Tardé años en entender aquel primer paseo. Hemos ido muy rápido y a la vez tenemos muy poca prisa porque ninguno tenemos esos objetivos vitales tan comunes como de llegar a alguna meta o hacer check en alguna casilla.
Siempre me has dejado ir y venir y hacer y deshacer y mantener todos mis espacios aparte de ti, nunca he tenido que pelear por ellos ni explicarte nada, ni he sentido que fuese algo que ibas a intentar cambiar en algún momento.

Pero tardé años en entender aquel primer paseo. Tuvo que venir una cena con amigos en la que descubrí que no te gusta hablar de algo de lo que hablas mucho conmigo. Y luego te pregunté y me dijiste que conmigo sí te gustaba hablar, que no sabías por qué. Que no es que no te importase. Que es que te gustaba porque contándome a mi algunas cosas te sentías mejor. Y eso empezó aquel primer paseo juntos, con gente detrás a la que ambos olvidamos. En una conversación que a mi siempre me había parecido social y que para ti era íntima. Es algo de lo que solo hablas conmigo y me he enterado siete años después.

Y me he dado cuenta de que nunca te he dicho que eres el primer hombre al que jamás le he tenido que pedir que caminase más lento o más rápido o que me agarrase o me soltase o no me empujase o no me llevase con la lengua fuera o se pusiese al otro lado o no se chocase con mi bolso.

El primero. El único. Y no creo que eso sea señal de nada más que de que eres capaz de prestarme atención sin que eso te suponga un esfuerzo o un trabajo. Del mismo modo en que eres capaz de entenderme a la primera cuando te explico por qué me parece una puta mierda determinada peli o novela.

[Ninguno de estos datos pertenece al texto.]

(** X10. The names of the mapping that get_playlists returns are the names
    of the kept playlists in fetch order, each at the place of its first
    occurrence: a later playlist of the same name changes the id and not the
    order. *)
Theorem get_playlists_order {num : Type} {N : Number num}
  (sp : @Spotify num) (collab_only : bool) (fuel : nat) (w w' : world)
  (playlists : list Playlist.t) :
  fetch_playlists sp fuel w = Some (Ok playlists, w') ->
  exists resulting,
    get_playlists sp collab_only fuel w = Some (Ok resulting, w')
    /\ keys resulting
       = first_occurrences
           (map Playlist.name (filter (kept collab_only) playlists)).
Proof.
  intros Hfetch. eexists. split.
  - unfold get_playlists, bind. rewrite Hfetch. reflexivity.
  - unfold resulting_playlists. rewrite resulting_filter, keys_assigned_order.
    simpl. apply filter_true.
Qed.

Lemma get_playlists_order_witness :
  exists resulting,
    get_playlists Demo.sp false 2 empty_world
    = Some (Ok resulting,
            World
              [CurrentUserPlaylists; Next "me/playlists?offset=1";
               Next "me/playlists?offset=2"] [])
    /\ keys resulting
       = first_occurrences
           (map Playlist.name
              (filter (kept false) [Demo.mix_a; Demo.solo; Demo.mix_c])).
Proof.
  apply get_playlists_order. reflexivity.
Defined.

(** X11. get_playlists with [collab_only] set builds the mapping it builds
    without it from the collaborative playlists alone. *)
Theorem resulting_playlists_collab_only (playlists : list Playlist.t) :
  resulting_playlists true playlists
  = resulting_playlists false (filter Playlist.collaborative playlists).
Proof.
  unfold resulting_playlists. rewrite !resulting_filter. f_equal.
  rewrite filter_twice. apply filter_ext. intros item. unfold kept.
  destruct (Playlist.collaborative item); reflexivity.
Qed.

(** ** An account without playlists *)

(** X12. For an account whose only page of playlists is empty, main sends
    the one request for the playlists and prints, for each category, the
    heading and the empty line, with no playlist between them; it does not
    raise. *)
Theorem main_without_playlists {num : Type} {N : Number num}
  (names : list string) (sp : @Spotify num) (fuel : nat) (w : world) :
  items (current_user_playlists sp) = [] ->
  truthy (next (current_user_playlists sp)) = None ->
  main names sp fuel w
  = Some (Ok tt,
          World (calls w ++ [CurrentUserPlaylists])
            (stdout w ++ flat_map (fun category => [heading category; ""]) names)).
Proof.
  intros Hitems Hnext. unfold main.
  rewrite bind_ok
    with (a := @nil (string * string))
         (w' := World (calls w ++ [CurrentUserPlaylists]) (stdout w)).
  - cbn [keys map for_each_M].
    rewrite bind_ok
      with (a := @nil (string * dict num))
           (w' := World (calls w ++ [CurrentUserPlaylists]) (stdout w))
      by reflexivity.
    rewrite print_rankings_blocks by constructor.
    cbn [calls stdout]. reflexivity.
  - unfold get_playlists, fetch_playlists, bind, request.
    destruct fuel; simpl; rewrite Hnext; unfold ret; now rewrite Hitems.
Qed.

Lemma main_without_playlists_witness :
  main (@descriptors Q _) DemoLoop.empty_account 0 empty_world
  = Some (Ok tt,
          World (calls empty_world ++ [CurrentUserPlaylists])
            (stdout empty_world
             ++ flat_map (fun category => [heading category; ""])
                  descriptors)).
Proof.
  apply main_without_playlists; reflexivity.
Defined.

(** ** The descriptors averaged and the descriptors ranked *)

(** C9. The descriptors that average_audio_features accumulates, and the
    keys of every mapping it returns, are the names of [audio_feature_names];
    with these names print_rankings, and main when it completes, print one
    block for each descriptor accumulated, in the same order, and no other:
    every averaged vector can be ranked by each of them. *)
Theorem descriptors_are_audio_feature_names {num : Type} {N : Number num} :
  keys (@cumulative_audio_features num N) = audio_feature_names
  /\ (forall (audio_features : list (@feature num)) averages,
        average_audio_features audio_features = Ok averages ->
        keys averages = audio_feature_names)
  /\ (forall (vectors : dict (dict num)) (top_amount : Z) (w : world),
        Forall averaged vectors ->
        print_rankings audio_feature_names vectors top_amount w
        = Some (Ok tt,
                World (calls w)
                  (stdout w
                   ++ flat_map (block vectors top_amount)
                        (keys (@cumulative_audio_features num N)))))
  /\ (forall (sp : @Spotify num) (fuel : nat) (w w' : world),
        main audio_feature_names sp fuel w = Some (Ok tt, w') ->
        exists vectors,
          Forall averaged vectors
          /\ stdout w'
             = stdout w
               ++ flat_map (block vectors 10)
                    (keys (@cumulative_audio_features num N))).
Proof.
  split; [reflexivity|]. split; [|split].
  - intros fs averages H. now rewrite (average_keys _ H).
  - intros vectors top_amount w Hall.
    apply print_rankings_blocks. intros category Hin.
    now apply averaged_ranked.
  - intros sp fuel w w' H.
    destruct (main_completed _ _ _ _ H)
      as (playlists & w1 & vectors & _ & _ & Hall & Hout).
    exists vectors. split; [exact Hall | exact Hout].
Qed.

Y no sé cuánto más va a durar este acuerdo provisional nuestro que nos compromete técnicamente a tan poco. Que se explica tan mal en este mundo y que nos apetece tan poco explicarle a la gente. Pero espero que dure mucho, porque mi vida es mejor desde que estás en ella, desde que puedo pasear contigo por ahí, cenar contigo sin mirar ni una sola vez el móvil, hablar de cualquier cosa, por peregrina que sea, sin sentir que te aburro o te mareo y sin que me des a cambio órdenes sobre cómo proceder. Ni siquiera me das consejos a no ser que expresamente te los pida. E incluso entonces siempre terminas con un “pero no sé eh, igual es una tontería” ¿Y sabes qué es lo gracioso? Que en todos estos años jamás has dicho en serio ni una sola tontería. Aunque a veces, cuando parece que estás diciendo tonterías, encuentras una forma de colar algo que nos hace pensar. Y entonces sonríes y agachas la cabeza como si no tuviese importancia.